Work request>
Please copy, exactly as they appear below, the lines from the one containing "Definition with_local (ip" through the one containing "Definition with_remote (ip".

** Dataset extract follows **

(* ===== verification/Udp.v ===== *)
(** * UDP: lwip/src/core/udp.c

    The list of protocol control blocks, the assignment of ports, demultiplexing and
    sending.  LWIP_UDPLITE and LWIP_MULTICAST_TX_OPTIONS are 1; SO_REUSE,
    IP_SOF_BROADCAST, LWIP_CHECKSUM_ON_COPY and LWIP_IPV6 are 0.  An argument of type
    [option Z] is a pointer to an address. *)

From S2P Require Import Prelude Def Ip4Addr InetChksum Pbuf Net Ip4 Icmp.

(** ** Definitions *)

Definition UDP_HLEN : Z := 8.
Definition UDP_TTL : Z := 255.
Definition UDP_LOCAL_PORT_RANGE_START : Z := 49152.
Definition UDP_LOCAL_PORT_RANGE_END : Z := 65535.
Definition UDP_FLAGS_NOCHKSUM : Z := 1.
Definition UDP_FLAGS_UDPLITE : Z := 2.
Definition UDP_FLAGS_CONNECTED : Z := 4.
Definition UDP_FLAGS_MULTICAST_LOOP : Z := 8.

Definition with_local (ip port : Z) (u : udp_pcb) : udp_pcb :=
  mk_udp ip (u_remote_ip u) (u_so_options u) (u_tos u) (u_ttl u) (u_flags u) port (u_remote_port u)
    (u_multicast_ip u) (u_mcast_ttl u) (u_chksum_len_rx u) (u_chksum_len_tx u) (u_recv u) (u_recv_arg u).
Definition with_remote (ip port flags : Z) (u : udp_pcb) : udp_pcb :=
  mk_udp (u_local_ip u) ip (u_so_options u) (u_tos u) (u_ttl u) flags (u_local_port u) port
    (u_multicast_ip u) (u_mcast_ttl u) (u_chksum_len_rx u) (u_chksum_len_tx u) (u_recv u) (u_recv_arg u).
Definition with_recv (recv recv_arg : Z) (u : udp_pcb) : udp_pcb :=
  mk_udp (u_local_ip u) (u_remote_ip u) (u_so_options u) (u_tos u) (u_ttl u) (u_flags u) (u_local_port u)
    (u_remote_port u) (u_multicast_ip u) (u_mcast_ttl u) (u_chksum_len_rx u) (u_chksum_len_tx u) recv recv_arg.

(** *** The list of pcbs *)

Definition set_pcb (g : udp_globals) (pcb : Z) (u : udp_pcb) : udp_globals :=
  mk_udp_globals (<[pcb := u]> (udp_heap g)) (udp_pcbs g) (udp_port g) (udp_pool g).
Definition with_pcbs (l : list Z) (g : udp_globals) : udp_globals :=
  mk_udp_globals (udp_heap g) l (udp_port g) (udp_pool g).
Definition with_port (p : Z) (g : udp_globals) : udp_globals :=
  mk_udp_globals (udp_heap g) (udp_pcbs g) p (udp_pool g).

(** A loop over the list that stops at the first pcb with the given property. *)
Fixpoint any_pcb (h : gmap Z udp_pcb) (l : list Z) (f : Z -> udp_pcb -> bool) : res bool :=
  match l with
  | [] => Ok false
  | pcb :: l' => let* u := deref h pcb in if f pcb u then Ok true else any_pcb h l' f
  end.

(** [udp_port++], back to the start of the range behind its end. *)
Definition next_port (p : Z) : Z :=
  if p =? UDP_LOCAL_PORT_RANGE_END then UDP_LOCAL_PORT_RANGE_START else u16 (p + 1).

(** From the label [again] on; [n] counts the ports found in use. *)
Fixpoint new_port_loop (fuel : nat) (g : udp_globals) (n : Z) : res (Z * udp_globals) :=
  match fuel with
  | O => Fault FFuel
  | S fuel' =>
      let g := with_port (next_port (udp_port g)) g in
      let* used := any_pcb (udp_heap g) (udp_pcbs g) (fun _ u => u_local_port u =? udp_port g) in
      if (used : bool) then
        let n := u16 (n + 1) in
        if UDP_LOCAL_PORT_RANGE_END - UDP_LOCAL_PORT_RANGE_START <? n then Ok (0, g)
        else new_port_loop fuel' g n
      else Ok (udp_port g, g)
  end.

(** The loop is left after as many ports as the range has. *)
Definition udp_new_port (g : udp_globals) : res (Z * udp_globals) :=
  new_port_loop (Z.to_nat (UDP_LOCAL_PORT_RANGE_END - UDP_LOCAL_PORT_RANGE_START + 1)) g 0.

Definition udp_bind (g : udp_globals) (pcb : Z) (ipaddr : option Z) (port : Z) : res (err_t * udp_globals) :=
  let ipaddr := default IPADDR_ANY ipaddr in
  if pcb =? NULL then Ok (ERR_VAL, g)
  else
    let rebind := existsb (Z.eqb pcb) (udp_pcbs g) in
    let* (err, port, g) :=
      if port =? 0 then
        let* (port, g) := udp_new_port g in
        Ok (if port =? 0 then ERR_USE else ERR_OK, port, g)
      else
        let* used := any_pcb (udp_heap g) (udp_pcbs g)
                       (fun ipcb u => negb (pcb =? ipcb) && (u_local_port u =? port) && (u_local_ip u =? ipaddr)) in
        Ok (if (used : bool) then ERR_USE else ERR_OK, port, g) in
    if bool_decide (err = ERR_OK) then
      let* u := deref (udp_heap g) pcb in
      let g := set_pcb g pcb (with_local ipaddr port u) in
      Ok (ERR_OK, if rebind then g else with_pcbs (pcb :: udp_pcbs g) g)
    else Ok (err, g).

Definition udp_connect (g : udp_globals) (pcb : Z) (ipaddr : option Z) (port : Z) : res (err_t * udp_globals) :=
  match ipaddr with
  | None => Ok (ERR_VAL, g)
  | Some ipaddr =>
      if pcb =? NULL then Ok (ERR_VAL, g)
      else
        let* u := deref (udp_heap g) pcb in
        let* (err, g) := if u_local_port u =? 0 then udp_bind g pcb (Some (u_local_ip u)) (u_local_port u)
                         else Ok (ERR_OK, g) in
        if bool_decide (err = ERR_OK) then
          let* u := deref (udp_heap g) pcb in
          let g := set_pcb g pcb (with_remote ipaddr port (Z.lor (u_flags u) UDP_FLAGS_CONNECTED) u) in
          Ok (ERR_OK, if existsb (Z.eqb pcb) (udp_pcbs g) then g else with_pcbs (pcb :: udp_pcbs g) g)
        else Ok (err, g)
  end.

Definition udp_disconnect (g : udp_globals) (pcb : Z) : res udp_globals :=
  let* u := deref (udp_heap g) pcb in
  Ok (set_pcb g pcb (with_remote IPADDR_ANY 0 (Z.land (u_flags u) (Z.lnot UDP_FLAGS_CONNECTED)) u)).

Definition udp_recv (g : udp_globals) (pcb recv recv_arg : Z) : res udp_globals :=
  let* u := deref (udp_heap g) pcb in Ok (set_pcb g pcb (with_recv recv recv_arg u)).

(** Unlink [pcb]; nothing happens if it is not on the list. *)
Fixpoint unlink (l : list Z) (pcb : Z) : list Z :=
  match l with
  | [] => []
  | q :: l' => if q =? pcb then l' else q :: unlink l' pcb
  end.

(** With an empty list, [udp_pcbs == NULL] makes the code read through NULL. *)
Definition udp_remove (g : udp_globals) (pcb : Z) : res udp_globals :=
  if pcb =? NULL then (if bool_decide (udp_pcbs g = []) then Fault FBadAccess else Ok g)
  else Ok (mk_udp_globals (delete pcb (udp_heap g)) (unlink (udp_pcbs g) pcb) (udp_port g) (pcb :: udp_pool g)).

(** NULL without memory. *)
Definition udp_new (g : udp_globals) : Z * udp_globals :=
  match udp_pool g with
  | [] => (NULL, g)
  | pcb :: pool =>
      (pcb, mk_udp_globals (<[pcb := mk_udp 0 0 0 0 UDP_TTL 0 0 0 0 UDP_TTL 0 0 NULL NULL]> (udp_heap g))
              (udp_pcbs g) (udp_port g) pool)
  end.

Definition udp_new_ip_type (g : udp_globals) (type : Z) : Z * udp_globals := udp_new g.

(** The loop of [udp_netif_ip_addr_changed]. *)
Fixpoint change_addrs (h : gmap Z udp_pcb) (l : list Z) (old_addr new_addr : Z) : res (gmap Z udp_pcb) :=
  match l with
  | [] => Ok h
  | pcb :: l' =>
      let* u := deref h pcb in
      change_addrs (if u_local_ip u =? old_addr then <[pcb := with_local new_addr (u_local_port u) u]> h else h)
        l' old_addr new_addr
  end.

Definition udp_netif_ip_addr_changed (g : udp_globals) (old_addr new_addr : option Z) : res udp_globals :=
  match old_addr, new_addr with
  | Some old_addr, Some new_addr =>
      if negb (ip4_addr_isany_val old_addr) && negb (ip4_addr_isany_val new_addr) then
        let* h := change_addrs (udp_heap g) (udp_pcbs g) old_addr new_addr in
        Ok (mk_udp_globals h (udp_pcbs g) (udp_port g) (udp_pool g))
      else Ok g
  | _, _ => Ok g
  end.

(** *** Input *)

Definition udp_input_local_match (u : udp_pcb) (inp : netif) (dest_ip : Z) (broadcast : bool) : bool :=
  if broadcast then
    ip4_addr_isany_val (u_local_ip u) || (dest_ip =? IPADDR_BROADCAST)
    || ip4_addr_netcmp (u_local_ip u) dest_ip (netif_ip4_netmask inp)
  else ip4_addr_isany_val (u_local_ip u) || (u_local_ip u =? dest_ip).

(** The [for] loop: the position of the first pcb that matches fully, and the first
    unconnected one before it that matches the local side. *)
Fixpoint find_pcb (h : gmap Z udp_pcb) (l : list Z) (k : nat) (inp : netif) (src_ip src dest_ip dest : Z)
    (broadcast : bool) (uncon_pcb : Z) : res (option (nat * Z) * Z) :=
  match l with
  | [] => Ok (None, uncon_pcb)
  | pcb :: l' =>
      let* u := deref h pcb in
      if (u_local_port u =? dest) && udp_input_local_match u inp dest_ip broadcast then
        let uncon_pcb :=
          if (Z.land (u_flags u) UDP_FLAGS_CONNECTED =? 0) && (uncon_pcb =? NULL) then pcb else uncon_pcb in
        if (u_remote_port u =? src) && (ip4_addr_isany_val (u_remote_ip u) || (u_remote_ip u =? src_ip))
        then Ok (Some (k, pcb), uncon_pcb)
        else find_pcb h l' (S k) inp src_ip src dest_ip dest broadcast uncon_pcb
      else find_pcb h l' (S k) inp src_ip src dest_ip dest broadcast uncon_pcb
  end.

** End of Dataset extract **

Written response>
Definition with_local (ip port : Z) (u : udp_pcb) : udp_pcb :=
  mk_udp ip (u_remote_ip u) (u_so_options u) (u_tos u) (u_ttl u) (u_flags u) port (u_remote_port u)
    (u_multicast_ip u) (u_mcast_ttl u) (u_chksum_len_rx u) (u_chksum_len_tx u) (u_recv u) (u_recv_arg u).
Definition with_remote (ip port flags : Z) (u : udp_pcb) : udp_pcb :=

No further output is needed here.